Content starts

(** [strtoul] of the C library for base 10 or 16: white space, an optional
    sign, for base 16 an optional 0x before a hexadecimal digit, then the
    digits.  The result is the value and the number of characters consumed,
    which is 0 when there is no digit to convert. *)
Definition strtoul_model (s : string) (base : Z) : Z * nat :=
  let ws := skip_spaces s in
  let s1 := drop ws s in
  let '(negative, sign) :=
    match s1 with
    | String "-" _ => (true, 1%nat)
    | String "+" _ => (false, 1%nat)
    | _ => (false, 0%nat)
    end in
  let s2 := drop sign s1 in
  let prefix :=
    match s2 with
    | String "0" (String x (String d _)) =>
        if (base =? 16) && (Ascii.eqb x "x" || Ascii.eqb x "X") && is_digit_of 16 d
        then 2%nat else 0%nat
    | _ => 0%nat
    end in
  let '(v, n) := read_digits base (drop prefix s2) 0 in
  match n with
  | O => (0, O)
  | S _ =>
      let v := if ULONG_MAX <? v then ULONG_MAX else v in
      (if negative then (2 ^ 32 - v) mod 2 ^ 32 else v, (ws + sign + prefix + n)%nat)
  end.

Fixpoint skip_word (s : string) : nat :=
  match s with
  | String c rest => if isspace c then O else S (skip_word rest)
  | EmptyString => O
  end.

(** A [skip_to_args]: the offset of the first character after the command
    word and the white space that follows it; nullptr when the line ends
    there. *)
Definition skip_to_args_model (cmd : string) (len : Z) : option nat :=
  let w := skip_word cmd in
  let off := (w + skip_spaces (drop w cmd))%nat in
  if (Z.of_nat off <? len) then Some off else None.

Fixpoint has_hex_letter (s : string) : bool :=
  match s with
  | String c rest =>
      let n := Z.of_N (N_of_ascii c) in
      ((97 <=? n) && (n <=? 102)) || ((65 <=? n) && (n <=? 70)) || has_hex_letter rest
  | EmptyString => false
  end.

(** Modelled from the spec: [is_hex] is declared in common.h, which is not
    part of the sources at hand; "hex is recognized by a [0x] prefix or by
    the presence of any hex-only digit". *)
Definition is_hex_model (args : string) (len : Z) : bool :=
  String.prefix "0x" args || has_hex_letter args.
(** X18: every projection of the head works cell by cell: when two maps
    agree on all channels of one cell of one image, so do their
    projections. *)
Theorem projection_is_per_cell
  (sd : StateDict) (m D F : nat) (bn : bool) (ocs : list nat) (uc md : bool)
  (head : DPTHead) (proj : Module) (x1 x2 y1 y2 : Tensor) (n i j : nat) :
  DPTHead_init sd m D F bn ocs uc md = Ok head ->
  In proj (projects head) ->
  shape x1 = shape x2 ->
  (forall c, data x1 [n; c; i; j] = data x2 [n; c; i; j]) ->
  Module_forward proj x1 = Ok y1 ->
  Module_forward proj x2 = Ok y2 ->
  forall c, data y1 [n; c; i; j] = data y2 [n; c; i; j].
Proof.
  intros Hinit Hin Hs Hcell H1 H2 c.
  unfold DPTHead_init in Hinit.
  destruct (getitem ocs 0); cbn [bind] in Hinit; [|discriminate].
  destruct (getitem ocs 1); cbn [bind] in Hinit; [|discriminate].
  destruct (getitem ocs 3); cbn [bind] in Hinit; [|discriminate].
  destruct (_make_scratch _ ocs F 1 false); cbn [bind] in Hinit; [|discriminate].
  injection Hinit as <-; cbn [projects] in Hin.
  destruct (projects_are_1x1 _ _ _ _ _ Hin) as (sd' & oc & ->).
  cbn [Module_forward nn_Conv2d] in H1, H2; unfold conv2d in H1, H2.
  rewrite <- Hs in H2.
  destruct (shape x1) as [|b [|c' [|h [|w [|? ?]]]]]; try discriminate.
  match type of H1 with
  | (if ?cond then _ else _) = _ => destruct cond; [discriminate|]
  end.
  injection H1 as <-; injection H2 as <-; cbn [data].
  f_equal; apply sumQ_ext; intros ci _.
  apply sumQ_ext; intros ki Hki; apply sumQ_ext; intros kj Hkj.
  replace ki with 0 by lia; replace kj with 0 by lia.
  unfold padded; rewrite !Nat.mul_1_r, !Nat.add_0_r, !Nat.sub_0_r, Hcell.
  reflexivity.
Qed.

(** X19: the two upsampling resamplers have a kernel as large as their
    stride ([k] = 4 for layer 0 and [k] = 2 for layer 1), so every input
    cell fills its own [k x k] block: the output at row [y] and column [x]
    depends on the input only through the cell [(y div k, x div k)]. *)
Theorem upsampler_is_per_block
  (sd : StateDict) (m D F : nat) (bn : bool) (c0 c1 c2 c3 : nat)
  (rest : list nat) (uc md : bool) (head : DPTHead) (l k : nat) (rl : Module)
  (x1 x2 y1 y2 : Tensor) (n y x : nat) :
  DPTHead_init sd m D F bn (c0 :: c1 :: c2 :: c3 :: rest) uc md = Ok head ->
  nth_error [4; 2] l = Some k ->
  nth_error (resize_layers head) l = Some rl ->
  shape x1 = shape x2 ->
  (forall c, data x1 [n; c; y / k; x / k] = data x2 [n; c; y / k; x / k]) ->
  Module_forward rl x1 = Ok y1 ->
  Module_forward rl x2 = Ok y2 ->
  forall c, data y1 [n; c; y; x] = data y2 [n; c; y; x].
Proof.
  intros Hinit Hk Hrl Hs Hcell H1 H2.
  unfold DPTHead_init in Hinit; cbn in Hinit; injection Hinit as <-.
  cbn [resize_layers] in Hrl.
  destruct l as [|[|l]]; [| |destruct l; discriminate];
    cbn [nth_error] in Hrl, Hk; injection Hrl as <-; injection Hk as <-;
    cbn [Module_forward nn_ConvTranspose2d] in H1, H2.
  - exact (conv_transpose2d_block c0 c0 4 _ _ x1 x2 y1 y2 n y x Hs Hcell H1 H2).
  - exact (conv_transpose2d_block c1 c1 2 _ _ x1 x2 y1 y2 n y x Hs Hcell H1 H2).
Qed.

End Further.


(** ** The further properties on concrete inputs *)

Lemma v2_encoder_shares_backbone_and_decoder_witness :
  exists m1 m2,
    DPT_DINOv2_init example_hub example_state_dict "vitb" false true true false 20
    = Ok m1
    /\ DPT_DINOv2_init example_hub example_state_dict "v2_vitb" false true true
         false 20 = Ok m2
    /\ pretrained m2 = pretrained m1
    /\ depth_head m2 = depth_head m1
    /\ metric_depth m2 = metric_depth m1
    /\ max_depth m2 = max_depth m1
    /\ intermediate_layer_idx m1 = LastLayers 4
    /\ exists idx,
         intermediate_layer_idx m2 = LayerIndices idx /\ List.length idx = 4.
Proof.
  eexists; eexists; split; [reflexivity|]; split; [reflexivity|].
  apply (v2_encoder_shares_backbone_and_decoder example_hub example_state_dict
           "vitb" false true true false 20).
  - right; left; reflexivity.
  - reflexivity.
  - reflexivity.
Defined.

Content ends

■ AIM OF THE EXERCISE ■
From the data above, return every line from the line that has "Fixpoint skip_word (s" up to and including the line that has "(ocs : list nat) (uc md : bool)", exactly.

■ TASK SOLUTION ■
Fixpoint skip_word (s : string) : nat :=
  match s with
  | String c rest => if isspace c then O else S (skip_word rest)
  | EmptyString => O
  end.

(** A [skip_to_args]: the offset of the first character after the command
    word and the white space that follows it; nullptr when the line ends
    there. *)
Definition skip_to_args_model (cmd : string) (len : Z) : option nat :=
  let w := skip_word cmd in
  let off := (w + skip_spaces (drop w cmd))%nat in
  if (Z.of_nat off <? len) then Some off else None.

Fixpoint has_hex_letter (s : string) : bool :=
  match s with
  | String c rest =>
      let n := Z.of_N (N_of_ascii c) in
      ((97 <=? n) && (n <=? 102)) || ((65 <=? n) && (n <=? 70)) || has_hex_letter rest
  | EmptyString => false
  end.

(** Modelled from the spec: [is_hex] is declared in common.h, which is not
    part of the sources at hand; "hex is recognized by a [0x] prefix or by
    the presence of any hex-only digit". *)
Definition is_hex_model (args : string) (len : Z) : bool :=
  String.prefix "0x" args || has_hex_letter args.
(** X18: every projection of the head works cell by cell: when two maps
    agree on all channels of one cell of one image, so do their
    projections. *)
Theorem projection_is_per_cell
  (sd : StateDict) (m D F : nat) (bn : bool) (ocs : list nat) (uc md : bool)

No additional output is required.